§ PROVIDED RECORDS

(* ===== verification/Validation.v ===== *)
(** * Validation rules ([src/consensus/validation.rs])

[validate_proposal] and [validate_checkpoint] over the store.  The set of seen claim ids
that the code extends in place is returned beside the result, also when validation fails. *)

From S2P Require Import Prelude F64 Crypto Models Accounting Ledger.

Inductive ValidationError :=
| BadHeight (expected got : Z)
| BadPrevHash (expected got : string)
| EpochNotAdvancing (chain proposal : Z)
| EmptyProposal
| BadContributionSignature
| ImplausibleFlops (id : string)
| DoubleClaim (id : string)
| ReusedSequence (node : string)
| FutureCheckpoint (id : string)
| InsufficientQuorum (have required block_quorum local_committee : Z)
| DuplicateSigner (node : string)
| BadQuorumSignature (node : string)
| SubmitForeignClaim
| SubmitBadSignature
| SubmitImplausible.

Section Validation.
Context `{Crypto} `{Serde}.

Definition is_canonical_genesis (p : CheckpointProposal) : bool :=
  (prop_height p =? 0) && (prop_epoch p =? 0) &&
  String.eqb (prop_prev_hash p) GENESIS_PREV_HASH &&
  String.eqb (prop_sealed_by p) GENESIS_SEALER &&
  bool_decide (prop_claims p = []) &&
  String.eqb (prop_created_at p) GENESIS_TIMESTAMP.

(** The loop of [validate_proposal] over the claims.  [node_seqs] keeps the last sequence
number met for each node. *)
Fixpoint validate_claims (claims : list SignedContribution) (head_height : Z) (tolerance : f64)
  (node_seqs : gmap string Z) (claim_ids seen : gset string) :
  gset string * result unit ValidationError :=
  match claims with
  | [] => (seen, Ok tt)
  | signed :: rest =>
      let c := sc_claim signed in
      if negb (signed_verify signed) then (seen, Err BadContributionSignature)
      else if negb (flops_is_plausible c tolerance) then (seen, Err (ImplausibleFlops (claim_id c)))
      else if bool_decide (claim_id c ∈ seen) || bool_decide (claim_id c ∈ claim_ids)
      then (seen, Err (DoubleClaim (claim_id c)))
      else if match node_seqs !! claim_node_id c with
              | Some prev_seq => prev_seq =? claim_seq c
              | None => false
              end
      then (seen, Err (ReusedSequence (claim_node_id c)))
      else if head_height <? last_seen_checkpoint_height c
      then (seen, Err (FutureCheckpoint (claim_id c)))
      else validate_claims rest head_height tolerance
             (<[claim_node_id c := claim_seq c]> node_seqs)
             ({[claim_id c]} ∪ claim_ids) ({[claim_id c]} ∪ seen)
  end.

Definition validate_proposal (p : CheckpointProposal) (s : ChainStore) (seen : gset string)
  (tolerance : f64) (allow_empty_claims : bool) : gset string * result unit ValidationError :=
  let hd := head s in
  let head_height := from_option cp_height (-1) hd in
  let expected_prev := from_option block_hash GENESIS_PREV_HASH hd in
  if negb (prop_height p =? head_height + 1)
  then (seen, Err (BadHeight (head_height + 1) (prop_height p)))
  else if negb (String.eqb (prop_prev_hash p) expected_prev)
  then (seen, Err (BadPrevHash expected_prev (prop_prev_hash p)))
  else if match hd with Some h => prop_epoch p <=? cp_epoch h | None => false end
  then (seen, Err (EpochNotAdvancing (from_option cp_epoch 0 hd) (prop_epoch p)))
  else if negb allow_empty_claims && bool_decide (prop_claims p = [])
  then (seen, Err EmptyProposal)
  else validate_claims (prop_claims p) head_height tolerance ∅ ∅ seen.

Definition verify_share_for_proposal (signature_hex public_key_hex proposal_hash : string) : bool :=
  match hex_decode signature_hex with
  | None => false
  | Some signature =>
      match hex_decode public_key_hex with
      | None => false
      | Some public_key => verify proposal_hash signature public_key
      end
  end.

(** The loop of [validate_checkpoint] over the quorum signatures. *)
Fixpoint validate_signatures (sigs : list QuorumSignature) (p_hash : string)
  (seen_signers : gset string) : result unit ValidationError :=
  match sigs with
  | [] => Ok tt
  | sig :: rest =>
      if bool_decide (qs_node_id sig ∈ seen_signers) then Err (DuplicateSigner (qs_node_id sig))
      else if negb (verify_share_for_proposal (qs_signature_hex sig) (qs_public_key_hex sig) p_hash)
      then Err (BadQuorumSignature (qs_node_id sig))
      else validate_signatures rest p_hash ({[qs_node_id sig]} ∪ seen_signers)
  end.

Definition required_quorum (c : Checkpoint) : Z := if 0 <? cp_quorum c then cp_quorum c else 1.

Definition validate_checkpoint (c : Checkpoint) (s : ChainStore) (tolerance : f64)
  (min_quorum : Z) (allow_empty_claims : bool) (seen_claim_ids : option (gset string)) :
  option (gset string) * result unit ValidationError :=
  let p := cp_proposal c in
  if is_canonical_genesis p then (seen_claim_ids, Ok tt)
  else
    let '(seen', r) :=
      validate_proposal p s (default ∅ seen_claim_ids) tolerance allow_empty_claims in
    let seen_out := match seen_claim_ids with Some _ => Some seen' | None => None end in
    (seen_out,
     _ <-? r ;;
     let required := required_quorum c in
     if Z.of_nat (length (cp_signatures c)) <? required
     then Err (InsufficientQuorum (Z.of_nat (length (cp_signatures c))) required (cp_quorum c)
                 min_quorum)
     else validate_signatures (cp_signatures c) (proposal_hash p) ∅).

End Validation.
(** The loop that drops the lowest heights; [fuel] is the size of the map. *)
Fixpoint drop_lowest (fuel : nat) (m : gmap Z Checkpoint) : gmap Z Checkpoint :=
  match fuel with
  | O => m
  | S fuel' =>
      if MAX_PENDING_COMMITS <? Z.of_nat (size m) then
        match btree_keys m with
        | h :: _ => drop_lowest fuel' (delete h m)
        | [] => m
        end
      else m
  end.

Definition insert_pending_commit (c : Checkpoint) (st : ProtocolState) : ProtocolState :=
  let m := <[cp_height c := c]> (ps_pending_commits st) in
  with_pending_commits (drop_lowest (size m) m) st.

(** The loop that bounds the claim queue: it removes the first key of the iteration. *)
Fixpoint evict (fuel : nat) (n : nat) (m : gmap string SignedContribution) :
  gmap string SignedContribution :=
  match fuel with
  | O => m
  | S fuel' =>
      if MAX_PENDING_CLAIMS <? Z.of_nat (size m) then
        match hash_first n m with
        | Some id => evict fuel' n (delete id m)
        | None => m
        end
      else m
  end.

(** ** Commit *)

Definition forget_claim (id : string) (st : ProtocolState) : ProtocolState :=
  with_proposed (ps_proposed_claim_ids st ∖ {[id]}) (with_pending (delete id (ps_pending st)) st).

Definition mark_committed (id : string) (st : ProtocolState) : ProtocolState :=
  with_committed ({[id]} ∪ ps_committed_claim_ids st) st.

(** After a successful append. *)
Definition settle_claims (claims : list SignedContribution) (st : ProtocolState) : ProtocolState :=
  foldl (fun st x => mark_committed (signed_id x) (forget_claim (signed_id x) st)) st claims.

(** After an append refused because the block is already covered. *)
Definition settle_duplicate (s : ChainStore) (claims : list SignedContribution)
  (st : ProtocolState) : ProtocolState :=
  foldl (fun st x =>
           let st := forget_claim (signed_id x) st in
           if claim_exists s (signed_id x) then mark_committed (signed_id x) st else st)
    st claims.

(** The block is not above the local head. *)
Definition not_above_head (s : ChainStore) (h : Z) : bool :=
  match head s with Some hd => h <=? cp_height hd | None => false end.
(* ===== verification/ProtocolGrowth.v ===== *)
(** * Theory of the protocol: the ledger only grows

Outside a fork reorganisation every handler leaves the tables of the store as prefixes of
the tables it returns. *)

From S2P Require Import Prelude F64 Crypto Models Accounting Config Ledger LedgerTheory.
From S2P Require Import Validation Protocol ProtocolInv ProtocolSteps.

Section Growth.
Context `{Crypto} `{Serde} `{Env}.
Variable config : ExodusConfig.

Definition grows (s s' : ChainStore) : Prop :=
  tbl_blocks s `prefix_of` tbl_blocks s' /\ tbl_claims s `prefix_of` tbl_claims s'.

#[global] Instance grows_preorder : PreOrder grows.
Proof.
  split; [by intros s|]. intros s1 s2 s3 [? ?] [? ?]. split; by etrans.
Qed.

Lemma insert_claims_grows h claims s s' : insert_claims h claims s = Ok s' -> grows s s'.
Proof.
  revert s. induction claims as [|x claims IH]; intros s; cbn [insert_claims]; [by intros [= ->]|].
  intros (s1 & (_ & _ & _ & ->)%insert_claim_ok & Hr)%rbind_ok.
  etrans; [|by apply IH]. split; cbn; [done|]. by apply prefix_app_r.
Qed.

Lemma append_grows c s s' : append c s = Ok s' -> grows s s'.
Proof.
  unfold append. intros Ha. destruct (negb _); [done|].
  apply rbind_ok in Ha as (ep & _ & Ha). destruct (negb _); [done|]. destruct (_ <? _); [done|].
  apply rbind_ok in Ha as ([] & _ & Ha).
  apply rbind_ok in Ha as (s1 & (_ & _ & ->)%insert_block_ok & Ha).
  etrans; [|by eapply insert_claims_grows]. split; cbn; [by apply prefix_app_r|done].
Qed.

Lemma commit_local_grows c st s : grows s (commit_local c (st, s)).2.
Proof.
  unfold commit_local. destruct (not_above_head _ _); [done|].
  destruct (append c s) as [s'|e] eqn:E; [by apply append_grows in E|].
  by destruct (is_already_committed _ _).
Qed.

Lemma maybe_commit_grows p st s : grows s (maybe_commit config p (st, s)).2.
Proof.
  unfold maybe_commit. destruct (_ <? _); [done|].
  destruct (validate_checkpoint _ _ _ _ _ _).2; [|done]. apply commit_local_grows.
Qed.

Lemma on_proposal_grows p ns : grows ns.2 (on_proposal config p ns).2.
Proof.
  destruct ns as [st s]. unfold on_proposal. destruct (_ || _); [done|].
  destruct (not_above_head _ _); [done|]. destruct (negb _); [done|].
  destruct (validate_proposal _ _ _ _ _).2; [|done]. destruct (String.eqb _ _); [|done].
  apply maybe_commit_grows.
Qed.

Lemma on_signature_grows sh ns : grows ns.2 (on_signature config sh ns).2.
Proof.
  destruct ns as [st s]. unfold on_signature. destruct (negb _); [done|].
  destruct (ps_proposals st !! _); [|done]. apply maybe_commit_grows.
Qed.

Lemma flush_height_grows ns h : grows ns.2 (flush_height config ns h).2.
Proof.
  destruct ns as [st s]. unfold flush_height. destruct (negb _); [done|].
  destruct (ps_pending_commits st !! h); [|done]. cbv zeta.
  destruct (validate_checkpoint _ _ _ _ _ _).2; [|done]. apply commit_local_grows.
Qed.

Lemma flush_pending_grows ns : grows ns.2 (flush_pending_commits config ns).2.
Proof.
  destruct ns as [st s]. unfold flush_pending_commits. destruct (head s); [|done].
  change s with ((st, s).2) at 1. generalize (btree_keys (ps_pending_commits st)). intros hs.
  generalize (st, s). induction hs as [|h hs IH]; intros ns; cbn [foldl]; [done|].
  etrans; [apply (flush_height_grows ns h)|apply IH].
Qed.

Lemma on_commit_grows cm ns : grows ns.2 (on_commit config cm ns).2.
Proof.
  assert (Happ : forall c st s, grows s (apply_commit config c (st, s)).2).
  { intros c st s. unfold apply_commit. destruct (commit_reject_seen _ _); [done|].
    destruct (validate_checkpoint _ _ _ _ _ _) as [seen [u|e]]; [|done].
    etrans; [apply (commit_local_grows c)|apply flush_pending_grows]. }
  destruct ns as [st s]. unfold on_commit. destruct (head s).
  - destruct (_ <=? _); [done|]. destruct (_ <? _); [done|]. destruct (negb _); [done|]. apply Happ.
  - destruct (negb _); [done|]. apply Happ.
Qed.

Lemma propose_grows ns : grows ns.2 (propose_internal config ns).2.
Proof.
  destruct ns as [st s]. unfold propose_internal. destruct (negb _); [done|].
  destruct (head s); [|done]. destruct (existsb _ _); [done|]. destruct (bool_decide _); [done|].
  cbv zeta. destruct (validate_proposal _ _ _ _ _).2; [|done]. apply maybe_commit_grows.
Qed.

Lemma dispatch_grows topic m ns : grows ns.2 (dispatch config topic m ns).2.
Proof.
  unfold dispatch.
  repeat (destruct (String.eqb topic _); [destruct m; try done|]); try done.
  - apply on_proposal_grows.
  - apply on_signature_grows.
  - apply on_commit_grows.
  - destruct ns as [st s]. unfold on_heartbeat, now. destruct (String.eqb _ _); [done|].
    destruct (head s); [|done]. destruct (_ <? _); [done|]. by destruct (_ && _).
Qed.

Lemma run_grows handler ns st s evs :
  grows ns.2 (handler ns).2 -> run handler ns = (st, s, evs) -> grows ns.2 s.
Proof. unfold run. destruct (handler ns) as [st1 s1]. unfold drain. by intros Hg [= _ <- _]. Qed.

Lemma submit_store signed ns st s evs r :
  submit_claim config signed ns = (st, s, evs, r) -> s = ns.2.
Proof.
  destruct ns as [st0 s0]. unfold submit_claim, run. cbn [snd].
  repeat (destruct (negb _); [by intros [= _ <- _ _]|]).
  destruct (_ || _); unfold drain; by intros [= _ <- _ _].
Qed.

Lemma sync_request_store r ns st s evs : handle_sync_request r ns = (st, s, evs) -> s = ns.2.
Proof.
  destruct ns as [st0 s0]. unfold handle_sync_request, run, on_sync_request, drain.
  destruct (String.eqb _ _); [by intros [= _ <- _]|]. cbv zeta.
  destruct (omap _ _); by intros [= _ <- _].
Qed.

Lemma tick_store ns st s evs b : tick_locked config ns = (st, s, evs, b) -> s = ns.2.
Proof.
  destruct ns as [st0 s0]. unfold tick_locked, now, drain. cbv beta iota zeta.
  destruct (tick_view _ _ _ _). by intros [= _ <- _ _].
Qed.
End Growth.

§ PROBLEM TO WORK ON
Among the lines of the listing above, count those that include "gset" and give only the total.

§ RESPONSE
7